(* ===== verification/A64Total.v ===== *)
(** * The AArch64 engine never panics

    From registers of the right sizes and a well-formed address space every
    instruction whose operands are in range returns and leaves such a state, as
    does the whole step with fetch and hooks.  The calls out of the engine are
    assumed to keep the state well formed. *)

From stdpp Require Import gmap strings.
From S2P Require Import Prelude Scalar Mem64 Slab Tlb Maps MapsInv OperandsSpec Threads KernelGuard KernelSpec MacThreads A64 A64Ops A64Spec A64Bits A64Mem.

(** A computation that returns, with a result of the given kind *)
Definition safe {T} (P : T -> Prop) (o : outcome T) : Prop := exists t, o = Ret t /\ P t.

Lemma safe_ret {T} (P : T -> Prop) t : P t -> safe P (Ret t).
Proof. now exists t. Qed.

Lemma safe_bind {T U} (P : T -> Prop) (Q : U -> Prop) o f : safe P o -> (forall t, P t -> safe Q (f t)) -> safe Q (t ← o; f t).
Proof. intros (t & -> & Ht) Hf. exact (Hf t Ht). Qed.

Lemma safe_mono {T} (P Q : T -> Prop) o : safe P o -> (forall t, P t -> Q t) -> safe Q o.
Proof. intros (t & -> & Ht) HPQ. exists t. auto. Qed.

Create HintDb a64.

(** ** Words *)

Lemma word_wrap64 x : is_word 64 (wrap 64 x).
Proof. apply wrap_word. lia. Qed.
Lemma word_wadd x y : is_word 64 (wadd x y).
Proof. apply wrap_word. lia. Qed.
Lemma word_wsub x y : is_word 64 (wsub x y).
Proof. apply wrap_word. lia. Qed.
Lemma word_wrap32 x : is_word 64 (wrap 32 x).
Proof. apply (word_up 32); [lia | apply wrap_word; lia]. Qed.
Lemma word_land64 x y : is_word 64 x -> is_word 64 (Z.land x y).
Proof. intros Hx. apply word_land; [exact Hx | lia]. Qed.
Lemma word_lor64 x y : is_word 64 x -> is_word 64 y -> is_word 64 (Z.lor x y).
Proof. intros Hx Hy. apply word_lor; (assumption || lia). Qed.
Lemma word_lxor64 x y : is_word 64 x -> is_word 64 y -> is_word 64 (Z.lxor x y).
Proof. intros Hx Hy. apply word_lxor; (assumption || lia). Qed.
Lemma word_bnot64 x : is_word 64 (bnot 64 x).
Proof. apply word_bnot. lia. Qed.
Lemma word_ushl64 x n : is_word 64 (ushl 64 x n).
Proof. apply word_ushl. lia. Qed.
Lemma word_ushr64 x n : is_word 64 x -> is_word 64 (ushr 64 x n).
Proof. apply word_ushr. lia. Qed.
Lemma word_ushl32 x n : is_word 64 (ushl 32 x n).
Proof. apply (word_up 32); [lia | apply word_ushl; lia]. Qed.
Lemma word_ushr32 x n : is_word 64 (ushr 32 (wrap 32 x) n).
Proof. apply (word_up 32); [lia | apply word_ushr; [lia | apply wrap_word; lia]]. Qed.
Lemma word_ishr64 x n : is_word 64 (ishr 64 x n).
Proof. apply wrap_word. lia. Qed.
Lemma word_ishr32 x n : is_word 64 (ishr 32 x n).
Proof. apply word_wrap32. Qed.
Lemma word_ror64 x n : is_word 64 x -> is_word 64 (rotate_right 64 x n).
Proof. apply word_ror. lia. Qed.
Lemma word_ror32 x n : is_word 64 (rotate_right 32 (wrap 32 x) n).
Proof. apply (word_up 32); [lia | apply word_ror; [lia | apply wrap_word; lia]]. Qed.
Lemma word_clip b x : is_word 64 x -> is_word 64 (clip b x).
Proof. intros Hx. unfold clip. destruct b; [exact Hx | now apply word_land64]. Qed.
Lemma word_0 : is_word 64 0.
Proof. unfold is_word. lia. Qed.
Lemma word_1 : is_word 64 1.
Proof. unfold is_word. lia. Qed.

YOUR OBJECTIVE |
Exactly as they appear above, the records are to be transcribed in full.

OUTPUT OF THE TASK |
(* ===== verification/A64Total.v ===== *)
(** * The AArch64 engine never panics

    From registers of the right sizes and a well-formed address space every
    instruction whose operands are in range returns and leaves such a state, as
    does the whole step with fetch and hooks.  The calls out of the engine are
    assumed to keep the state well formed. *)

From stdpp Require Import gmap strings.
From S2P Require Import Prelude Scalar Mem64 Slab Tlb Maps MapsInv OperandsSpec Threads KernelGuard KernelSpec MacThreads A64 A64Ops A64Spec A64Bits A64Mem.

(** A computation that returns, with a result of the given kind *)
Definition safe {T} (P : T -> Prop) (o : outcome T) : Prop := exists t, o = Ret t /\ P t.

Lemma safe_ret {T} (P : T -> Prop) t : P t -> safe P (Ret t).
Proof. now exists t. Qed.

Lemma safe_bind {T U} (P : T -> Prop) (Q : U -> Prop) o f : safe P o -> (forall t, P t -> safe Q (f t)) -> safe Q (t ← o; f t).
Proof. intros (t & -> & Ht) Hf. exact (Hf t Ht). Qed.

Lemma safe_mono {T} (P Q : T -> Prop) o : safe P o -> (forall t, P t -> Q t) -> safe Q o.
Proof. intros (t & -> & Ht) HPQ. exists t. auto. Qed.

Create HintDb a64.

(** ** Words *)

Lemma word_wrap64 x : is_word 64 (wrap 64 x).
Proof. apply wrap_word. lia. Qed.
Lemma word_wadd x y : is_word 64 (wadd x y).
Proof. apply wrap_word. lia. Qed.
Lemma word_wsub x y : is_word 64 (wsub x y).
Proof. apply wrap_word. lia. Qed.
Lemma word_wrap32 x : is_word 64 (wrap 32 x).
Proof. apply (word_up 32); [lia | apply wrap_word; lia]. Qed.
Lemma word_land64 x y : is_word 64 x -> is_word 64 (Z.land x y).
Proof. intros Hx. apply word_land; [exact Hx | lia]. Qed.
Lemma word_lor64 x y : is_word 64 x -> is_word 64 y -> is_word 64 (Z.lor x y).
Proof. intros Hx Hy. apply word_lor; (assumption || lia). Qed.
Lemma word_lxor64 x y : is_word 64 x -> is_word 64 y -> is_word 64 (Z.lxor x y).
Proof. intros Hx Hy. apply word_lxor; (assumption || lia). Qed.
Lemma word_bnot64 x : is_word 64 (bnot 64 x).
Proof. apply word_bnot. lia. Qed.
Lemma word_ushl64 x n : is_word 64 (ushl 64 x n).
Proof. apply word_ushl. lia. Qed.
Lemma word_ushr64 x n : is_word 64 x -> is_word 64 (ushr 64 x n).
Proof. apply word_ushr. lia. Qed.
Lemma word_ushl32 x n : is_word 64 (ushl 32 x n).
Proof. apply (word_up 32); [lia | apply word_ushl; lia]. Qed.
Lemma word_ushr32 x n : is_word 64 (ushr 32 (wrap 32 x) n).
Proof. apply (word_up 32); [lia | apply word_ushr; [lia | apply wrap_word; lia]]. Qed.
Lemma word_ishr64 x n : is_word 64 (ishr 64 x n).
Proof. apply wrap_word. lia. Qed.
Lemma word_ishr32 x n : is_word 64 (ishr 32 x n).
Proof. apply word_wrap32. Qed.
Lemma word_ror64 x n : is_word 64 x -> is_word 64 (rotate_right 64 x n).
Proof. apply word_ror. lia. Qed.
Lemma word_ror32 x n : is_word 64 (rotate_right 32 (wrap 32 x) n).
Proof. apply (word_up 32); [lia | apply word_ror; [lia | apply wrap_word; lia]]. Qed.
Lemma word_clip b x : is_word 64 x -> is_word 64 (clip b x).
Proof. intros Hx. unfold clip. destruct b; [exact Hx | now apply word_land64]. Qed.
Lemma word_0 : is_word 64 0.
Proof. unfold is_word. lia. Qed.
Lemma word_1 : is_word 64 1.
Proof. unfold is_word. lia. Qed.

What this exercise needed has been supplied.